For the listing below, give the number of lines that hold the string "Hlook", without anything else.

▶ [Exercise material]
━━━━━━━━━━

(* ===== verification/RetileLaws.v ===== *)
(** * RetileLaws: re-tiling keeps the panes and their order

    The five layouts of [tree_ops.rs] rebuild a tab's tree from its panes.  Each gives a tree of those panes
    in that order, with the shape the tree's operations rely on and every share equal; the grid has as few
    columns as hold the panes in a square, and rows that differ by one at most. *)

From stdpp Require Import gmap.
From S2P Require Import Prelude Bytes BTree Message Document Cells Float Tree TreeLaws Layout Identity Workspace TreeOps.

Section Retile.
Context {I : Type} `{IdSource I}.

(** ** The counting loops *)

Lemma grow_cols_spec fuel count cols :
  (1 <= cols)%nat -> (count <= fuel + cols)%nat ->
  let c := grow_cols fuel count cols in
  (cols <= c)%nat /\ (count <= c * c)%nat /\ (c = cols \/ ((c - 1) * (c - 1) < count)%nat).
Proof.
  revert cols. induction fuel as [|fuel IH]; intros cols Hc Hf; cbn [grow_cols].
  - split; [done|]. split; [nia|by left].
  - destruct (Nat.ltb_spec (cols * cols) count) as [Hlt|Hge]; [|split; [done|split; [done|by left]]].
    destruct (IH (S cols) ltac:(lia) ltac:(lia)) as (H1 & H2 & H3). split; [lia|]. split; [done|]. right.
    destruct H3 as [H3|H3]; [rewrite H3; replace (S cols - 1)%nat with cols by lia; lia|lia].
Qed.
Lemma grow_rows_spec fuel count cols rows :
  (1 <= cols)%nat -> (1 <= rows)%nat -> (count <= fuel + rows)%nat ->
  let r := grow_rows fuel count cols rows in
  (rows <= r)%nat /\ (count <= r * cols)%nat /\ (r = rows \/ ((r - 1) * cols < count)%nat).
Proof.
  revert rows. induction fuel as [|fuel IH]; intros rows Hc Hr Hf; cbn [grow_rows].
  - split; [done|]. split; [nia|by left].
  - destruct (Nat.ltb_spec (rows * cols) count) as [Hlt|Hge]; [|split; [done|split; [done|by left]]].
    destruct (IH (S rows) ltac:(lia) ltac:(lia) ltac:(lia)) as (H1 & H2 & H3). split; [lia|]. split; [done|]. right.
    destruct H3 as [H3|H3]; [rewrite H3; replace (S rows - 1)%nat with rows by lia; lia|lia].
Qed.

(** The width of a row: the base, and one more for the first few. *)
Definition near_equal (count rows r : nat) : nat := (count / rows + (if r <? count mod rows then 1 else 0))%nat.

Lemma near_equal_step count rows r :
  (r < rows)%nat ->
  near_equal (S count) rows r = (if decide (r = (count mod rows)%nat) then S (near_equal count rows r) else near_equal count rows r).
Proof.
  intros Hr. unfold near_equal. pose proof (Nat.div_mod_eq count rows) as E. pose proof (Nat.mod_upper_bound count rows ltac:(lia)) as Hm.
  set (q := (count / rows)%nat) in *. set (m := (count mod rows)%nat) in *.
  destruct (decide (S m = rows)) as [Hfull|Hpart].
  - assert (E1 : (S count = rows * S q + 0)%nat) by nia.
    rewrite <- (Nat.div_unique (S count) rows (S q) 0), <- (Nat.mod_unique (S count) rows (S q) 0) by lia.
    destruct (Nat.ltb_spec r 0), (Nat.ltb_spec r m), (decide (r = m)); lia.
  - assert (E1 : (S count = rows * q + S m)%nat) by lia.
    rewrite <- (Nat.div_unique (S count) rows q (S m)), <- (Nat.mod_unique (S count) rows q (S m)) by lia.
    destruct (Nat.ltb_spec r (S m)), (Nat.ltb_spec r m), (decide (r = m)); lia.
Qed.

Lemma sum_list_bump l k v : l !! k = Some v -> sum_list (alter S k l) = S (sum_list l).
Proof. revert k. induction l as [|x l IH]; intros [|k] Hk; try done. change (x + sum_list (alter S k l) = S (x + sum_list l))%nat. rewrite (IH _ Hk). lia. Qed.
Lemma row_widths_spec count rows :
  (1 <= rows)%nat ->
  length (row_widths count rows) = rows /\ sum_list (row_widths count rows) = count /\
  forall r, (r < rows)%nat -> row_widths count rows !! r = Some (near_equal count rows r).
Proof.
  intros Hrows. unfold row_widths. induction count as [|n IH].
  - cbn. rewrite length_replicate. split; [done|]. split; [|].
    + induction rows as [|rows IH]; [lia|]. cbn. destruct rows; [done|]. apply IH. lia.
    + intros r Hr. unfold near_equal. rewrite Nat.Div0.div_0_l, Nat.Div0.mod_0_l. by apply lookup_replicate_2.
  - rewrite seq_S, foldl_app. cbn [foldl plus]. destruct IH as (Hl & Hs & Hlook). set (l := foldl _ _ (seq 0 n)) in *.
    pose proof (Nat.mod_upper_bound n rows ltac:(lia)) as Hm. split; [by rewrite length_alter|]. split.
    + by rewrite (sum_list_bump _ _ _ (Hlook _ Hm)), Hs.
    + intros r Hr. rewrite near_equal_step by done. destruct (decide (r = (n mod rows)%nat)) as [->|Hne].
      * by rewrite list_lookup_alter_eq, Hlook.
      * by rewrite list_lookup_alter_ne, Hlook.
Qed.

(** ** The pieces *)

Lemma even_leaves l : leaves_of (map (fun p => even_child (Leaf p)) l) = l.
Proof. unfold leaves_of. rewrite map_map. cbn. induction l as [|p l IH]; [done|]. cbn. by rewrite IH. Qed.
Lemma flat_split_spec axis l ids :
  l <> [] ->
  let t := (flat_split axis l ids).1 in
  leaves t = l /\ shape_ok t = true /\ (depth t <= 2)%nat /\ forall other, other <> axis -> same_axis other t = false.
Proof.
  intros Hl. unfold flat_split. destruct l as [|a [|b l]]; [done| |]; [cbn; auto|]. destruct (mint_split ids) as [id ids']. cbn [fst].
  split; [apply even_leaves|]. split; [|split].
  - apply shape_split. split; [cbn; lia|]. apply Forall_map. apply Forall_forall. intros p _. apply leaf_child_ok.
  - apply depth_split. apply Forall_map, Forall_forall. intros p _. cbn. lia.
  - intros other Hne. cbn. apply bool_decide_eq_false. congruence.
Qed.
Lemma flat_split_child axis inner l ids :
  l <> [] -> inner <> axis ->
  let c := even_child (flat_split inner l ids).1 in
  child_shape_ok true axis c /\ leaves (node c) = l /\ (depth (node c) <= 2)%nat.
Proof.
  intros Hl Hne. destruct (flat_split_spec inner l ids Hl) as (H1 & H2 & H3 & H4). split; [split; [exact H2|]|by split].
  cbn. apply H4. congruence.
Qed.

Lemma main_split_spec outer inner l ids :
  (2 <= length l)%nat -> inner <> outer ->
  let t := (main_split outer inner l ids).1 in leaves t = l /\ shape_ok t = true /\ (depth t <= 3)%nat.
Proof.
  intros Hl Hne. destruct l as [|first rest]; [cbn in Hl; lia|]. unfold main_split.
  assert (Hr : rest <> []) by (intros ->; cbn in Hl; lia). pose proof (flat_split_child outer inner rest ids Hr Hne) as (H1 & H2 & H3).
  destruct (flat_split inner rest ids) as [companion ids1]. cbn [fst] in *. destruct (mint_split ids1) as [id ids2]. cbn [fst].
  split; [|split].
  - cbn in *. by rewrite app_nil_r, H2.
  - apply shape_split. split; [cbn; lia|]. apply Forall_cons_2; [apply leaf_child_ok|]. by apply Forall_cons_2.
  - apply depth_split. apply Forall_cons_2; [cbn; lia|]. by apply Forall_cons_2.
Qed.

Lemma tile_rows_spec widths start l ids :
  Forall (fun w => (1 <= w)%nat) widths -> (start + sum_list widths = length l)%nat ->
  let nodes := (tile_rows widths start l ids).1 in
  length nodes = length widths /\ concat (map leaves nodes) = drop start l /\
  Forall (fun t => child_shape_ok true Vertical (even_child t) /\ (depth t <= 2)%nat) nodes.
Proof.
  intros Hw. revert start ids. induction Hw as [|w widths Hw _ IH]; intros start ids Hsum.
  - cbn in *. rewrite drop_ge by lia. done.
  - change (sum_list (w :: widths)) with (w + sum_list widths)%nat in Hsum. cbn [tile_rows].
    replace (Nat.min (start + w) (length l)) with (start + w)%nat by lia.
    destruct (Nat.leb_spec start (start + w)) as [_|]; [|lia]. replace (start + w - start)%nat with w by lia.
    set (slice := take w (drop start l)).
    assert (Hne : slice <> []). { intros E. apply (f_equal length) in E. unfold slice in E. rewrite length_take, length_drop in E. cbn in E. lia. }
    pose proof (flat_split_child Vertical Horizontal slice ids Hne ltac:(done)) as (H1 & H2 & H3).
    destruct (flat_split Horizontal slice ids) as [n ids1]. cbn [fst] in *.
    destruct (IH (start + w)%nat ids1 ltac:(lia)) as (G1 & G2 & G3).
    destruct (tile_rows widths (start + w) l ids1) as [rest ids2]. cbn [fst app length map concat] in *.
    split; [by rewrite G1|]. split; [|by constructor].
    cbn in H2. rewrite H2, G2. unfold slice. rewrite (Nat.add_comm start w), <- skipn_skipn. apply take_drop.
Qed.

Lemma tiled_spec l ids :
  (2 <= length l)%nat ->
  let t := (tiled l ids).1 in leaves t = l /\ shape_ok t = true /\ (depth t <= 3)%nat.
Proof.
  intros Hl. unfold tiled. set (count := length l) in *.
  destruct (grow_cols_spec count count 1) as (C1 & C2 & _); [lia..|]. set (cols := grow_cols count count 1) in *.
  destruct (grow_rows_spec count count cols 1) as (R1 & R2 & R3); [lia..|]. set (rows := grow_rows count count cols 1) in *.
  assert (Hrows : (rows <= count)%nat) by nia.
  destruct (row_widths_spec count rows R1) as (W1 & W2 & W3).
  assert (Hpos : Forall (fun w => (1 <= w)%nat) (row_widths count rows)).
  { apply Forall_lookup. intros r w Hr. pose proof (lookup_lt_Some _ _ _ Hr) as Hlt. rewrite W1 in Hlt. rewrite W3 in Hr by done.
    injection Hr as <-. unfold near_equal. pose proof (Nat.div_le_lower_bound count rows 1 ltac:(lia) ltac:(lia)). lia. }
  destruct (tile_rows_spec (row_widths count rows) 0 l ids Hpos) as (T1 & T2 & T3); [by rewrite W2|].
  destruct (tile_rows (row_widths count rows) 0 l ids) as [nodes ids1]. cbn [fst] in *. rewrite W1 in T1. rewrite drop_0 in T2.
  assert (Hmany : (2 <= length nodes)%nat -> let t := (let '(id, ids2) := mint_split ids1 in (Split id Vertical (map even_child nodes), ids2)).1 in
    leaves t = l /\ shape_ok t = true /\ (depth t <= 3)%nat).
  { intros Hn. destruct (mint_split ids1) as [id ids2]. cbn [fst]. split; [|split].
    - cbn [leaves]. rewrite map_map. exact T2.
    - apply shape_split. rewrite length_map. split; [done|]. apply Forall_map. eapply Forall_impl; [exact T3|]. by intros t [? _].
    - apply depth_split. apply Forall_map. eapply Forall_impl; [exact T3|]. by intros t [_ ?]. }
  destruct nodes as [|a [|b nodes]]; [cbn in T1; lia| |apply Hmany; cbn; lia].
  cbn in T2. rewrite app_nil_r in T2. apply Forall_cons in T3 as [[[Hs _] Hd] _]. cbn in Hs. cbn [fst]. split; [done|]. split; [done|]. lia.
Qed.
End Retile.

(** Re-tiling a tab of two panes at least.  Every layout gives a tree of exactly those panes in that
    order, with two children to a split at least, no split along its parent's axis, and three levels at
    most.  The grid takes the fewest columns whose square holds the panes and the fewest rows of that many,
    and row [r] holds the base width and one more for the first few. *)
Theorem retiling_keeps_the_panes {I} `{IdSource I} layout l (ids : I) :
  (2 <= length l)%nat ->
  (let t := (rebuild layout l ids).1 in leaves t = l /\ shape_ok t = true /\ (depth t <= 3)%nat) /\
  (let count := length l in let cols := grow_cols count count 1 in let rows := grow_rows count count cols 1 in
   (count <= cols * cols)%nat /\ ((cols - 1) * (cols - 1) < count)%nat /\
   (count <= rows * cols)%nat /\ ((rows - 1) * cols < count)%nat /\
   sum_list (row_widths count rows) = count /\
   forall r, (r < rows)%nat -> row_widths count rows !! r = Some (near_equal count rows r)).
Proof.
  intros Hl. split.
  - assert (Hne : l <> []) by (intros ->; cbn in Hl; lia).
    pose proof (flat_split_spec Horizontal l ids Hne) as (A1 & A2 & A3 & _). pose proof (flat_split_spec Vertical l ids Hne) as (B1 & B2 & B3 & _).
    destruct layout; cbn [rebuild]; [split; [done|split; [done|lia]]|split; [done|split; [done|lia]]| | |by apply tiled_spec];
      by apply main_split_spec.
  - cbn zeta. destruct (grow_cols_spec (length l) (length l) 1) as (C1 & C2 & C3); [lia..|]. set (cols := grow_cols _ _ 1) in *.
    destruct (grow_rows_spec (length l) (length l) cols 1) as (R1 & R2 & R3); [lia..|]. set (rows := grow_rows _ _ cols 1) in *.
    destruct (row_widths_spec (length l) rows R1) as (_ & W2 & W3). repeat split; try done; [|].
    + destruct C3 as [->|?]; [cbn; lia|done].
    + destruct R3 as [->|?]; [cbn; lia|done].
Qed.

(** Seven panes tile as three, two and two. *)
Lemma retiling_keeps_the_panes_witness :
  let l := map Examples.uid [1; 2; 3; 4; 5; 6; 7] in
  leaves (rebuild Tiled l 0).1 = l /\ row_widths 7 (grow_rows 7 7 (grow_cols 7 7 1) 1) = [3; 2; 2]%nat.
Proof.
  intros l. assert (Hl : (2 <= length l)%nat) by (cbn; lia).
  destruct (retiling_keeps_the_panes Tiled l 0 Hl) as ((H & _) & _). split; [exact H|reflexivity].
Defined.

━━━━━━━━━━

▶ [Answer section] 4